LAN ports are your internal network.  Laptops, Desktops, Xbox, Playstation...etc... connecting to your router, either wired, or wirelessly.  Your WAN port is the Routers connection back to the Modem.

 

There is more to routing speed than just the link's physical connection speed.  Many routers have had 1Gig WAN ports for a while.  But inside that router is a small processor.  That processor needs to be FAST enough to route traffic at the line speed.

 

The Nighthawk should be able to do it based on its advertised specs, but a quick search reveals that many people reported the same issue you are reporting. One guy fixed his by turning off QoS in the advanced features.  I don't have a Nighthawk, so you are on your own for how to turn it off.

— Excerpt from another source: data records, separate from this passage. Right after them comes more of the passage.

Lemma loop_asks n : ∀ i s, ∃ rounds, (length rounds ≤ n)%nat ∧ asked_in s rounds (loop n i s).1.
Proof.
  assert (∀ s, asked_in s [] s) as Hnil by (intros s; split; [by rewrite app_nil_r|constructor..]).
  induction n as [|n IH]; intros i s; [exists []; split; [done|apply Hnil]|].
  cbn [loop]. unfold bind. destruct (iterate_asks i s) as (Hf & a & Ha & Hok & Hm).
  destruct (iterate i s) as [s1 [f|e]] eqn:E; cbn [fst] in *.
  2: { exists [a]. split; [cbn; lia|]. split; [cbn; by rewrite app_nil_r|by constructor|].
       cbn. destruct (for_reply a); repeat constructor. }
  assert (∀ s2 rounds, asked_in s1 rounds s2 → asked_in s (a :: rounds) s2) as Hcons.
  { intros s2 rounds [K1 K2 K3]. split.
    - cbn. by rewrite K1, Ha, (assoc_L (++)).
    - constructor; [done|]. eapply Forall_impl; [exact K2|]. intros b. by apply attempt_ok_follows.
    - cbn. destruct (for_reply a) as [r|] eqn:Er; [|exact K3]. constructor; [exact K3|].
      apply Forall_forall. intros r' (b & Hb & Hr')%list_elem_of_omap. unfold conversation.
      rewrite Forall_forall in K2. destruct (K2 b Hb) as [_ Hrep]. destruct (Hrep r' Hr') as [Hpre _].
      etransitivity; [by apply Hm|exact Hpre]. }
  destruct f; [exists [a]; split; [cbn; lia|apply Hcons, Hnil]|].
  destruct (IH (i + 1) s1) as (rounds & Hl & Hr). exists (a :: rounds). split; [cbn; lia|by apply Hcons].
Qed.

(** C31: what a chat asks of its providers.  Every request handed to [Complete]
    during a run belongs to one of at most [maxAttempts] attempts, and an attempt
    makes at most two, in this order: one for a plan, about the message of the
    user, and one for an answer.  A request for an answer carries the agent's
    model, key and address, the session's tools and the conversation the session
    started from, to which later requests only add; however the run ends. *)
Theorem Run_requests (s : ChatSession G) :
  ∃ rounds, Z.of_nat (length rounds) ≤ Z.max 0 (maxAttempts s) ∧
    asked_in s rounds (Run s).1 ∧
    Z.of_nat (length (asked (calls (Run s).1))) ≤
      Z.of_nat (length (asked (calls s))) + 2 * Z.max 0 (maxAttempts s).
Proof.
  destruct (loop_asks (Z.to_nat (maxAttempts s)) 0 s) as (rounds & Hl & Hr).
  assert ((Run s).1 = (loop (Z.to_nat (maxAttempts s)) 0 s).1) as ->
    by (unfold Run; by destruct (loop _ 0 s) as [? [[]|]]).
  exists rounds. split; [lia|]. split; [done|]. destruct Hr as [-> _ _]. rewrite length_app.
  assert (length (concat (requests <$> rounds)) ≤ 2 * length rounds)%nat; [|lia].
  clear. induction rounds as [|[[] []] rounds IH]; cbn in *; lia.
Qed.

https://community.netgear.com/t5/Nighthawk-WiFi-Routers/R7000-not-doing-gigabit-ethernet-speeds/td-p/1617391

 

Honestly, if its not the QoS issue, you need to talk to Netgear support, or seek help on the Netgear community forums.  They will be much more familiar with the hardware and GUI's than we would be.

 

 

Home PC: Apple M1 Mini, 16gb, 1TB, 10Gig-E.  Adobe CC and Ripping things + Daily stuff.

Gaming PC: Ryzen 7 5800x, 32GB, Nvidia RTX 3080Ti stuffed into a Corsair 380T.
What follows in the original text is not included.